▶ Prompt:
Below are several entries. Transcribe exactly those lines that fall from the one with "[main.py], [clean_and_format_captions.py] and" through the one with "From Stdlib Require Import ZArith", end lines included.

▶ Input data:
(** * qwen-video-captioning: the dispatcher, its helpers, the caption
    maintenance utility and the combination counter, embedded from
    [main.py], [clean_and_format_captions.py] and [count_combinations.py].

    Conventions of the embedding.
    - A Python [str] is the list of its Unicode code points ([pystr]).
    - Python [int]s are [Z]; [float]s (prices, clock readings, delays) are
      idealised as exact rationals [Q].
    - A raised exception is a value of [exc]; [try/except] is written out
      as a [match] on it.
    - Library calls whose code lives outside the repository ([str.lower],
      [json.loads], [json.dumps], what [json.dump] leaves in a file when
      it raises, [round]) are the fields of the [PyLib] interface; what the
      proofs use about them is [PyLibSpec]. *)

From Stdlib Require Import ZArith NArith QArith Lqa List String Ascii Bool Lia.
From Stdlib Require Import Permutation DecimalString Qround Sorted.
Import ListNotations.

Set Implicit Arguments.

(* ================================================================== *)
(** * Part I: definitions *)
(* ================================================================== *)

(** ** Python strings and sequences *)

Module PyStr.

Local Open Scope Z_scope.

Definition pystr := list N.

(** An ASCII literal as a Python string. *)
Definition lit (s : string) : pystr :=
  map N_of_ascii (list_ascii_of_string s).

Fixpoint eqb (a b : pystr) : bool :=
  match a, b with
  | [], [] => true
  | c :: a', d :: b' => N.eqb c d && eqb a' b'
  | _, _ => false
  end.

(** A literal in which the apostrophe stands for the double quote. *)
Definition jlit (s : string) : pystr :=
  map (fun c => if N.eqb c 39 then 34%N else c) (lit s).

(** [s.startswith(p)] *)
Fixpoint startswith (p s : pystr) : bool :=
  match p, s with
  | [], _ => true
  | c :: p', d :: s' => N.eqb c d && startswith p' s'
  | _ :: _, [] => false
  end.

(** [s.endswith(p)] *)
Definition endswith (p s : pystr) : bool :=
  startswith (rev p) (rev s).

(** [needle in hay] for strings. *)
Fixpoint contains (needle hay : pystr) : bool :=
  startswith needle hay ||
  match hay with
  | [] => false
  | _ :: t => contains needle t
  end.

(** [s.find(c)] for a one-character needle: index of the first occurrence,
    [-1] when there is none. *)
Fixpoint find_from (c : N) (s : pystr) (i : Z) : Z :=
  match s with
  | [] => -1
  | d :: s' => if N.eqb c d then i else find_from c s' (i + 1)
  end.

Definition find (c : N) (s : pystr) : Z := find_from c s 0.

(** [s.rfind(c)]: index of the last occurrence, [-1] when there is none. *)
Fixpoint rfind_from (c : N) (s : pystr) (i : Z) (last : Z) : Z :=
  match s with
  | [] => last
  | d :: s' => rfind_from c s' (i + 1) (if N.eqb c d then i else last)
  end.

Definition rfind (c : N) (s : pystr) : Z := rfind_from c s 0 (-1).

(** Python's index normalisation for slices: a negative bound counts from
    the end, and the result is clamped to [0 .. len]. *)
Definition clamp_index (len i : Z) : Z :=
  let j := if i <? 0 then i + len else i in
  Z.max 0 (Z.min len j).

(** [l[lo:hi]] *)
Definition slice {A} (l : list A) (lo hi : Z) : list A :=
  let len := Z.of_nat (List.length l) in
  let a := clamp_index len lo in
  let b := clamp_index len hi in
  firstn (Z.to_nat (b - a)) (skipn (Z.to_nat a) l).

(** [l[lo:]] *)
Definition slice_from {A} (l : list A) (lo : Z) : list A :=
  skipn (Z.to_nat (clamp_index (Z.of_nat (List.length l)) lo)) l.

(** [l[:hi]] *)
Definition slice_to {A} (l : list A) (hi : Z) : list A :=
  firstn (Z.to_nat (clamp_index (Z.of_nat (List.length l)) hi)) l.

(** [x in l] for a list or set of strings. *)
Definition mem (x : pystr) (l : list pystr) : bool :=
  existsb (eqb x) l.

(** [s.replace(old, '')] for a non-empty [old]: every non-overlapping
    occurrence, found left to right, is dropped.  The fuel bounds the number
    of characters still to scan. *)
Fixpoint remove_all_fuel (fuel : nat) (old s : pystr) : pystr :=
  match fuel with
  | O => s
  | S fuel' =>
      match s with
      | [] => []
      | c :: s' =>
          if startswith old s
          then remove_all_fuel fuel' old (skipn (List.length old) s)
          else c :: remove_all_fuel fuel' old s'
      end
  end.

Definition remove_all (old s : pystr) : pystr :=
  remove_all_fuel (List.length s) old s.

(** The ASCII part of [str.lower]. *)
Definition ascii_lower_char (c : N) : N :=
  if (65 <=? c)%N && (c <=? 90)%N then (c + 32)%N else c.

Definition is_ascii (s : pystr) : bool := forallb (fun c => (c <? 128)%N) s.

(** The code points utf-8 refuses to encode: the surrogates.  A [str] that
    holds one cannot be written to a file opened with [encoding='utf-8']:
    [f.write] raises [UnicodeEncodeError]. *)
Definition is_surrogate (c : N) : bool := ((55296 <=? c) && (c <=? 57343))%N.

Definition utf8_encodable (s : pystr) : bool :=
  forallb (fun c => negb (is_surrogate c)) s.

End PyStr.
Export PyStr.

(** ** Exceptions and JSON values *)

Inductive exn : Type :=
| JSONDecodeError
| TypeError
| OtherError.

Inductive exc (A : Type) : Type :=
| Ok (a : A)
| Raise (e : exn).
Arguments Raise {A} e.

#[warnings="-register-all"] Inductive json : Type :=
| JNull
| JBool (b : bool)
| JInt (z : Z)
| JFloat (q : Q)
| JStr (s : pystr)
| JArr (l : list json)
| JObj (d : list (pystr * json)).

(** A Python [dict] with string keys, in insertion order. *)
Definition dict := list (pystr * json).

Module Dict.

(** [d.get(k)] *)
Fixpoint get (k : pystr) (d : dict) : option json :=
  match d with
  | [] => None
  | (k', v) :: d' => if PyStr.eqb k k' then Some v else get k d'
  end.

(** [k in d] *)
Definition has (k : pystr) (d : dict) : bool :=
  existsb (fun kv => PyStr.eqb k (fst kv)) d.

(** [del d[k]] *)
Definition del (k : pystr) (d : dict) : dict :=
  filter (fun kv => negb (PyStr.eqb k (fst kv))) d.

(** [d[k] = v]: an existing key keeps its position, a new one goes last. *)
Fixpoint set (k : pystr) (v : json) (d : dict) : dict :=
  match d with
  | [] => [(k, v)]
  | (k', v') :: d' =>
      if PyStr.eqb k k' then (k, v) :: d' else (k', v') :: set k v d'
  end.

(** [{**d, **e}] *)
Definition merge (d e : dict) : dict :=
  fold_left (fun acc kv => set (fst kv) (snd kv) acc) e d.

Definition keys (d : dict) : list pystr := map fst d.

End Dict.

▶ Solution to the exercise:
    [main.py], [clean_and_format_captions.py] and [count_combinations.py].

    Conventions of the embedding.
    - A Python [str] is the list of its Unicode code points ([pystr]).
    - Python [int]s are [Z]; [float]s (prices, clock readings, delays) are
      idealised as exact rationals [Q].
    - A raised exception is a value of [exc]; [try/except] is written out
      as a [match] on it.
    - Library calls whose code lives outside the repository ([str.lower],
      [json.loads], [json.dumps], what [json.dump] leaves in a file when
      it raises, [round]) are the fields of the [PyLib] interface; what the
      proofs use about them is [PyLibSpec]. *)

From Stdlib Require Import ZArith NArith QArith Lqa List String Ascii Bool Lia.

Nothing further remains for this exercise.